Looking for work and workers for Fort McMurray spring building boom

1 / 6
Looking for work and workers for Fort McMurray spring building boom

Jeff Fransky moved from Ontario to Fort McMurray three weeks ago attracted by the promise of the spring building boom.

"The rebuild is exciting for me as a contractor," Fransky said. "I do feel for the people here that went through the devastation, but at the same time there is opportunity for me here."

More than 1,000 people, including Fransky, attended the YMM Home Show and Job Fair on Friday in Fort McMurray.

The Wood Buffalo Economic Development Corporation organized past shows like this to help homeowners rebuild after the Fort McMurray wildfire.

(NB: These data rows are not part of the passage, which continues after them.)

Lemma fix_ipv6_Ok cfg ulen tport c_idx s F src dst sp dp :
  accessible 62 s → k_bytes (es_skb s) = F → bytes F → addrs_ok cfg (es_clients s) →
  outer_route IPv6 cfg (es_clients s) c_idx tport = Some (src, dst, sp, dp) → ∃ F',
  fix_ipv6 cfg ulen tport c_idx s = (Ok tt, set_bytes F' s) ∧ outer_headers IPv6 F F' src dst sp dp ulen.
Proof using PL.
  intros Hn HF Hb Hok Hr.
  assert (Hl : (62 ≤ length F)%nat) by (unfold accessible, data_end, k_len in Hn; rewrite HF in Hn; lia).
  assert (Hacc : ∀ b, length b = length F → accessible 62 (set_bytes b s)).
  { intros b Hbl. apply accessible_set; [done|]. unfold k_len. by rewrite HF. }
  unfold fix_ipv6. do 4 (rewrite (poke_step 62) by (first [done|apply Hacc; len|len]);
    rewrite ?bytes_set, ?set_set, ?HF).
  set (B1 := list_inserts 56 _ _).
  assert (HB1 : length B1 = length F) by (subst B1; len).
  assert (Hb1 : bytes B1) by (subst B1; auto 10 with gutd).
  destruct (route_Ok IPv6 cfg c_idx (set_bytes B1 s) B1 tport src dst sp dp (Hacc B1 HB1) eq_refl Hb1 Hok)
    as (B2 & Hrun & [Ha2 Hb2 Hsa Hda Hsp Hdp]);
    [cbn [udp_at ip_len Nat.add]; subst B1; by writes..|done|].
  rewrite (km_step _ _ _ _ _ Hrun), set_set. destruct (Ha2) as [Hl2 _].
  cbn [udp_at ip_len addrs_at Nat.add saddr daddr] in *.
  rewrite (poke_step 62) by (first [apply Hacc; len|len]). rewrite bytes_set, set_set.
  set (B4 := list_inserts 60 [0; 0] B2).
  assert (HB4 : length B4 = length F) by (subst B4; len).
  assert (Hacc4 : (62 ≤ data_end (es_skb (set_bytes B4 s)))%nat) by by apply Hacc.
  kstep (peek_skb_Ok 22 32 (set_bytes B4 s) ltac:(lia)). kstep (peek_skb_Ok 58 2 (set_bytes B4 s) ltac:(lia)).
  rewrite bytes_set.
  assert (Haddr : window 22 32 B4 = src ++ dst).
  { rewrite (window_split 22 16 16), <- Hsa, <- Hda. subst B4. by f_equal; writes. }
  assert (Hlen : window 58 2 B4 = be_bytes 2 ulen).
  { subst B4. writes. rewrite (agree_window _ _ _ _ 58 2 Ha2) by lia. subst B1. by writes. }
  rewrite Haddr, Hlen. set (pc := pseudo_checksum _ _).
  rewrite poke_skb_Ok by len. rewrite bytes_set, set_set. eexists. split; [done|].
  set (F' := list_inserts 60 (u16_to_le_bytes pc) B4).
  assert (Hsd : bytes (src ++ dst)) by (rewrite <- Haddr; subst B4; auto 10 with gutd).
  assert (Hsl : length (src ++ dst) = 32%nat) by (rewrite <- Haddr; apply length_window; lia).
  destruct (pseudo_checksum_sum (src ++ dst) ulen Hsd) as [Hp1 Hp2]; [rewrite Hsl; by exists 8|].
  fold pc in Hp1, Hp2.
  split.
  - subst F'. len.
  - subst F' B4. auto 10 with gutd.
  - change (payload_at IPv6) with 62%nat. subst F' B4. rewrite !drop_list_inserts by len.
    rewrite (agree_drop _ _ _ _ 62 Ha2) by lia. subst B1. by rewrite !drop_list_inserts by len.
  - rewrite <- !window_0. subst F' B4. writes. rewrite (agree_window _ _ _ _ 0 14 Ha2) by lia.
    subst B1. by writes.
  - subst F' B4. writes. rewrite !(agree_total _ _ _ _ _ Ha2) by lia. subst B1. by writes.
  - cbn [ip_total]. subst F' B4. writes. rewrite (agree_window _ _ _ _ 18 2 Ha2) by lia. subst B1. by writes.
  - cbn [saddr]. subst F' B4. by writes.
  - cbn [daddr]. subst F' B4. by writes.
  - cbn [udp_at ip_len Nat.add]. subst F' B4. by writes.
  - cbn [udp_at ip_len Nat.add]. subst F' B4. by writes.
  - cbn [udp_at ip_len Nat.add]. rewrite <- Hlen. subst F'. by writes.
  - done.
  - unfold udp_checksum. cbn [udp_at ip_len Nat.add]. subst F'. writes.
    by rewrite from_le_bytes, wrap_small.
Qed.
End outer.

But this weekend's two-day event targeted people looking for work and builders looking for workers.

Information officer Leigh Ann Smith said over 40 companies registered for the job fair in the hope of hiring new employees or boosting their list of potential employees when positions come available.

"We thought this is important with construction season and local employers looking for more employees to bring the two ends together," Smith said.

9,000 rebuild jobs

A May wildfire levelled entire communities in Fort McMurray. The fire is considered one of Canada's costliest insured disasters, at over $3.6 billion.

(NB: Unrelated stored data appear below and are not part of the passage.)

(** * streamui: line buffer, patch/text classifier, patch engine and
      transport orchestrator

    Shallow embedding of [packages/streamui/src/spec-stream.ts], of the
    class [UITransport] of [packages/streamui/src/transport.ts]
    ([sendMessages] and [processResponseStream]), of the callback of
    [convertUIMessagesToModelMessages] in [utils.ts] and of
    [createUserPrompt] in [schema.ts].

    Conventions.
    - A JavaScript string is a sequence of UTF-16 code units: [jstring] is
      [list N].
    - A value produced by [JSON.parse] is an immutable tree ([value]);
      documents ([Spec]) live in a store of mutable cells ([heap]) because
      the code clones and then mutates them.
    - [JSON.parse], the string coercion of the [+=] operator and
      [applySpecStreamPatch] of [@json-render/core] are not part of the
      repository; general statements take them as section variables and the
      closed examples instantiate them with the executable models of
      modules [Json], [Ecma] and [JsonRender].
    - The response body is taken as the strings the [TextDecoder] returns,
      and the consumer of the resulting stream never cancels it.
    - [fetch], [JSON.stringify] and [buildUserPrompt] are parameters as
      well; a JavaScript object that is only read and copied is the list of
      its own properties, in property order. *)

From Stdlib Require Import ZArith NArith List Lia Bool String Ascii.
From Stdlib Require Import DecimalString DecimalNat.
From Stdlib Require Import Floats.SpecFloat.
From stdpp Require Import base numbers option list.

The scale of the destruction means builders and labourers would need to rebuild more than 2,400 homes.

Over 470 building permits have been issued and the Wood Buffalo Economic Development Corporation expects the bulk of construction this year will begin in April when the ground begins to thaw.

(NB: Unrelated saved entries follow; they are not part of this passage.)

(** * PubSubHubbub hub (hub/main.py): a shallow embedding and its properties.

    The development follows the layout of [hub/main.py]:
    - Python values: byte strings ([str]) are Rocq [string]s, text
      ([unicode], [db.Text]) is a list of code points, times are seconds
      on [Z] and counters are [nat];
    - [hashlib.sha1] and [hmac] are written out (RFC 3174, RFC 2104) so
      that key names and signatures evaluate;
    - the Datastore is a record of finite maps from key names to entities,
      the task queue a list of tasks; transactions are state passing. *)

From Stdlib Require Import ZArith NArith List String Ascii Bool Lia Sorted Permutation.
From stdpp Require Import gmap strings list pretty.

Local Open Scope Z_scope.
Local Open Scope string_scope.
Local Open Scope list_scope.

(** ** Python strings *)

(** A [unicode] object: its code points. *)
Definition unicode : Type := list N.

(** A [str] literal read as text (ASCII literals such as ['subscribe']). *)
Definition u (s : string) : unicode :=
  List.map N_of_ascii (list_ascii_of_string s).

(** A value that is either a [str] or a [unicode] at run time. *)
Inductive pystr : Type :=
| Str (s : string)
| Unicode (t : unicode).

Definition bytes_of_string (s : string) : list N :=
  List.map N_of_ascii (list_ascii_of_string s).

Definition string_of_bytes (l : list N) : string :=
  string_of_list_ascii (List.map ascii_of_N l).

(** [unicode.encode('utf-8')] on one code point. *)
Definition utf8_char (c : N) : list N :=
  if (c <? 0x80)%N then [c]
  else if (c <? 0x800)%N then
    [N.lor 0xC0 (N.shiftr c 6); N.lor 0x80 (N.land c 0x3F)]
  else if (c <? 0x10000)%N then
    [N.lor 0xE0 (N.shiftr c 12);
     N.lor 0x80 (N.land (N.shiftr c 6) 0x3F);
     N.lor 0x80 (N.land c 0x3F)]
  else
    [N.lor 0xF0 (N.land (N.shiftr c 18) 0x07);
     N.lor 0x80 (N.land (N.shiftr c 12) 0x3F);
     N.lor 0x80 (N.land (N.shiftr c 6) 0x3F);
     N.lor 0x80 (N.land c 0x3F)].

Definition utf8_encode (t : unicode) : string :=
  string_of_bytes (List.flat_map utf8_char t).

A Conference Board of Canada report estimates the rebuild will inject $5.3-billion into the Canadian economy. At its peak, the increased economic activity that will be generated will peak with the creation of almost 9,000 jobs in 2017. 

Not enough workers

The Fort McMurray Chamber of Commerce said local businesses are eager to participate in the rebuild.

However executive director Alexis Foster is hearing from members they're having a hard time finding workers.

"We are hopeful this event will bring in some more labourers and contractors for these builders," Foster said.

On the job fair floor, the Fort McMurray Filter Shop is one of the business looking for workers in the spring. The shop services filters and HVACs on oilsands sites and in homes.

Human resources manager Lana Unick said her company is looking to hire six workers.

"We lost some people that didn't come back after the wildfire," Unick said. "There's less people that came back and so we had that void to fill."

Not everyone hiring

Not every business is hiring. Several at the weekend show said they were focused on attracting customers and not hiring. Custom home builder Terry LeBlanc said his company Terriza Homes isn't ready to accept resumes yet.

Eventually he will need to hire contractors but maybe not until June. LeBlanc said building permit delays and late insurance settlements means start dates are being pushed back.

"I know there's a couple of people that I have been dealing with who have been through two or three adjusters," LeBlanc said. "The insurance process started up really slow."

But not everyone at the homeshow hoped to find a job in the construction sector. Erasmus Katjikuru said he's looking for a more stable job in the oilsands.

"If I get an opportunity to go to the rebuild I might go there," Katjikuru said. "But rebuild is going to be temporary."

Katjikuru hopes Fort McMurray's economy will begin to pick up and he would get a permanent well-paying job.